● What is expected:
Could you find each line of the data below that contains the word "MAXFILE" and copy those lines?

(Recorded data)
+-------+

(** A direct block *)
Lemma append_direct : cnt < NDIRECT -> fb < FSSIZE -> appended f fb As k A data cnt cnt f (fb + 1) (<[Z.to_nat cnt := fb]> A).
Proof.
  intros Hc Hfb. pose proof (fd_cnt _ _ _ _ F) as Hc0. pose proof (co_alen _ _ _ C k A Hk) as Hl. pose proof (co_fb _ _ _ C) as Hm. change nmeta with 47 in Hm.
  assert (0 <= cnt < MAXFILE) as Hcm by (change MAXFILE with 268; unfold NDIRECT in Hc; lia).
  assert (0 <= cnt < NDIRECT) as Hcd by lia. assert (~ ind_of A <> 0) as Hi by (rewrite (fd_ind _ _ _ _ F); lia).
  apply (append_make f fb); try done; [lia| |unfold blocks; destruct (Z.ltb_spec NDIRECT (cnt + 1)), (Z.ltb_spec NDIRECT cnt); lia|lia|apply (co_zero _ _ _ C); lia| |].
  - apply (core_alloc f f fb As k A _ cnt); try done; [by rewrite length_insert|by apply slot_direct].
  - intros i Hsi _. by apply slot_direct.
  - unfold ind_of at 1. rewrite lookup_addr, decide_False by (done || unfold NDIRECT in *; lia). fold (ind_of A). lia.
Qed.
(** A block behind the direct ones *)
Lemma append_entry : ind_of A <> 0 -> cnt < MAXFILE -> fb < FSSIZE ->
  appended f fb As k A data cnt cnt (wput f (ind_of A) (set32 (4 * (cnt - NDIRECT)) fb (f (ind_of A)))) (fb + 1) A.
Proof.
  intros Hi Hcm Hfb. pose proof (co_alen _ _ _ C k A Hk) as Hl. pose proof (co_fb _ _ _ C) as Hm. change nmeta with 47 in Hm.
  pose proof (proj1 (fd_ind _ _ _ _ F) Hi) as Hc. pose proof (co_range _ _ _ C k A IND Hk is_slot_ind Hi) as Hr. change (mslot f A IND) with (ind_of A) in Hr. change nmeta with 47 in Hr.
  pose proof (co_len _ _ _ C (ind_of A) ltac:(lia)) as Hlen. unfold FSSIZE in *. assert (0 <= fb < 2 ^ 32) as Hfb32 by lia.
  pose proof (slot_entry f A cnt fb Hi Hlen ltac:(lia) Hfb32) as Hse.
  apply (append_make _ fb); try done; [|unfold blocks; destruct (Z.ltb_spec NDIRECT (cnt + 1)), (Z.ltb_spec NDIRECT cnt); lia|lia|rewrite wput_ne by lia; apply (co_zero _ _ _ C); unfold FSSIZE; lia|intros i Hsi _; by apply Hse|lia|].
  - apply (core_alloc f _ fb As k A _ cnt); try done.
    + intros b [Hb|Hb]; [by apply wput_ne|done].
    + intros _. rewrite wput_eq. rewrite length_set32; [done|unfold NDIRECT in *; lia|]. change MAXFILE with 268 in *. unfold NDIRECT, BSIZE in *. lia.
  - intros b _ [Hb|Hb]; [by apply wput_ne|done].
Qed.
End Append.
(** The first of these, with the block of indirect addresses *)
Lemma append_first f fb As k A data : core f fb As -> As !! k = Some A -> fdata f A data NDIRECT -> fb + 1 < FSSIZE ->
  appended f fb As k A data NDIRECT NDIRECT (wput f fb (set32 0 (fb + 1) zeroes)) (fb + 2) (<[Z.to_nat NDIRECT := fb]> A).
Proof.
  intros C Hk F Hfb. pose proof (co_alen _ _ _ C k A Hk) as Hl. pose proof (co_fb _ _ _ C) as Hm. change nmeta with 47 in Hm.
  assert (ind_of A = 0) as Hi by (destruct (Z.eq_dec (ind_of A) 0) as [|Hn]; [done|]; apply (fd_ind _ _ _ _ F) in Hn; lia).
  assert (f fb = zeroes) as Hz by (apply (co_zero _ _ _ C); lia). pose proof (slot_indirect f A fb Hl Hi (or_intror Hz)) as S1.
  set (A1 := <[Z.to_nat NDIRECT := fb]> A) in *. assert (ind_of A1 = fb) as HI1 by (rewrite <- (mslot_ind f); by rewrite (S1 IND is_slot_ind)).
  assert (core f (fb + 1) (<[k := A1]> As)) as C1.
  { apply (core_alloc f f fb As k A A1 IND); try done. unfold A1. by rewrite length_insert. }
  unfold FSSIZE in *. assert (0 <= fb + 1 < 2 ^ 32) as Hfb32 by lia. assert (ind_of A1 <> 0) as Hn1 by lia.
  pose proof (slot_entry f A1 NDIRECT (fb + 1) Hn1 ltac:(rewrite HI1, Hz; done) ltac:(done) Hfb32) as S2. rewrite HI1, Hz in S2. change (4 * (NDIRECT - NDIRECT)) with 0 in S2.
  apply (append_make f fb As k A data NDIRECT C Hk F _ (fb + 1)); try done; [|change (blocks (NDIRECT + 1)) with 14; change (blocks NDIRECT) with 12; lia|lia|rewrite wput_ne by lia; apply (co_zero _ _ _ C); unfold FSSIZE; lia| |].
  - replace (fb + 2) with (fb + 1 + 1) by lia. rewrite <- (list_insert_insert_eq As k A1 A1). apply (core_alloc f _ (fb + 1) (<[k := A1]> As) k A1 A1 NDIRECT); try done.
    + rewrite list_lookup_insert_eq; [done|by apply lookup_lt_Some in Hk].
    + unfold A1. by rewrite length_insert.
    + rewrite HI1. intros b [Hb|Hb]; [by apply wput_ne|lia].
    + rewrite HI1. intros _. by rewrite wput_eq, length_set32.
  - intros i Hsi HiI. rewrite S2 by done. destruct (decide (i = NDIRECT)); [done|]. rewrite S1 by done. by rewrite decide_False by done.
  - intros b Hb _. apply wput_ne. lia.
Qed.
(* ===== verification/MkfsImage.v ===== *)
(** * Inodes of the image, and mkfs as a whole *)
From stdpp Require Import base list strings gmap.
From Stdlib Require Import ZArith Lia.
From S2P Require Import Prelude CString Spinlock Kalloc FsState Bio BioList BioSpec BioOps Bytes Log LogSpec LogCrash LogOps FsTxn Fs FsNames FsAlloc FsFile Mkfs MkfsSpec.

Implicit Types (f : Z -> list Z) (A : list Z).

(** ** Inodes *)
Definition dinode_at f (inum : Z) : dinode := get_dinode (f (IBLOCK inum mk_sb)) (dinode_off inum).
Definition INUMS : Z := 208.
Lemma iblock_eq inum : IBLOCK inum mk_sb = inum / 16 + 33.
Proof. done. Qed.
Lemma iblock_range inum : 0 <= inum < INUMS -> 33 <= IBLOCK inum mk_sb < 46.
Proof. intros H. rewrite iblock_eq. unfold INUMS in H. pose proof (Z.div_pos inum 16). pose proof (Z.div_lt_upper_bound inum 16 13). lia. Qed.
Lemma dinode_off_eq inum : dinode_off inum = 64 * (inum mod 16).
Proof. done. Qed.

(** A block below [nmeta] is written: files do not notice. *)
Lemma core_meta f fb As b d : core f fb As -> b < nmeta -> Z.of_nat (length d) = BSIZE -> core (wput f b d) fb As.
Proof.
  intros [C1 C2 C3 C4 C5 C6] Hb Hd. assert (forall j B i, As !! j = Some B -> mslot (wput f b d) B i = mslot f B i) as Hs.
  { intros j B i Hj. apply mslot_ext. intros Hn. apply wput_ne. pose proof (C5 j B IND Hj is_slot_ind Hn) as Hr. change (mslot f B IND) with (ind_of B) in Hr. lia. }
  split; try done.
  - intros x Hx. destruct (Z.eq_dec x b) as [->|Hne]; [by rewrite wput_eq|]. rewrite wput_ne by done. by apply C1.
  - intros x Hx. rewrite wput_ne by lia. by apply C3.
  - intros j B i Hj Hi. rewrite (Hs j B i Hj). by apply (C5 j).
  - intros j j' B B' i i' Hj Hj' Hi Hi'. rewrite (Hs j B i Hj), (Hs j' B' i' Hj'). by apply C6.
Qed.
Lemma fdata_meta f fb As k A data cnt b d : core f fb As -> As !! k = Some A -> b < nmeta -> fdata f A data cnt -> fdata (wput f b d) A data cnt.
Proof. intros C Hk Hb. apply fdata_ext. intros i Hi Hn. apply wput_ne. pose proof (co_range _ _ _ C k A i Hk Hi Hn). lia. Qed.

Lemma rinode_ok f fi fb inum : 0 <= inum < INUMS -> rinode inum (mkImg f FSSIZE fi fb) = Ok (dinode_at f inum, mkImg f FSSIZE fi fb).
Proof. intros H. pose proof (iblock_range inum H). unfold rinode. by rewrite (mbind_Ok _ _ _ _ _ (rsect_ok f fi fb (IBLOCK inum mk_sb) ltac:(unfold FSSIZE; lia))). Qed.
Lemma winode_ok f fi fb As inum ip : core f fb As -> 0 <= inum < INUMS -> dinode_ok ip ->
  exists d, winode inum ip (mkImg f FSSIZE fi fb) = Ok (tt, mkImg (wput f (IBLOCK inum mk_sb) d) FSSIZE fi fb) /\ Z.of_nat (length d) = BSIZE /\
    dinode_at (wput f (IBLOCK inum mk_sb) d) inum = ip /\
    forall j, 0 <= j < INUMS -> j <> inum -> dinode_at (wput f (IBLOCK inum mk_sb) d) j = dinode_at f j.
Proof.
  intros C H Hip. pose proof (iblock_range inum H) as Hb. pose proof (co_len _ _ _ C (IBLOCK inum mk_sb) ltac:(unfold FSSIZE; lia)) as Hlen. exists (put_dinode (dinode_off inum) ip (f (IBLOCK inum mk_sb))).
  pose proof (Z.mod_pos_bound inum 16 ltac:(lia)) as Hm. unfold BSIZE in *.
  destruct (dinode_roundtrip (dinode_off inum) ip (f (IBLOCK inum mk_sb)) Hip) as (R1 & R2 & R3); [rewrite dinode_off_eq; lia|rewrite dinode_off_eq; unfold DINODE_SIZE; lia|].
  split; [|split; [by rewrite R2|split]].
  - unfold winode. rewrite (mbind_Ok _ _ _ _ _ (rsect_ok f fi fb (IBLOCK inum mk_sb) ltac:(unfold FSSIZE; lia))). apply wsect_ok. unfold FSSIZE. lia.
  - unfold dinode_at. by rewrite wput_eq.
  - intros j Hj Hne. unfold dinode_at. destruct (Z.eq_dec (IBLOCK j mk_sb) (IBLOCK inum mk_sb)) as [He|He]; [|by rewrite wput_ne].
    rewrite He, wput_eq. apply R3; rewrite !dinode_off_eq; pose proof (Z.mod_pos_bound j 16 ltac:(lia)); [lia|]. rewrite !iblock_eq in He.
    assert (j mod 16 <> inum mod 16) as Hmm by (intros Hx; apply Hne; rewrite (Z.div_mod j 16), (Z.div_mod inum 16) by lia; lia). unfold DINODE_SIZE. lia.
Qed.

+-------+

● Written response:
  assert (0 <= cnt < MAXFILE) as Hcm by (change MAXFILE with 268; unfold NDIRECT in Hc; lia).
Lemma append_entry : ind_of A <> 0 -> cnt < MAXFILE -> fb < FSSIZE ->
    + intros _. rewrite wput_eq. rewrite length_set32; [done|unfold NDIRECT in *; lia|]. change MAXFILE with 268 in *. unfold NDIRECT, BSIZE in *. lia.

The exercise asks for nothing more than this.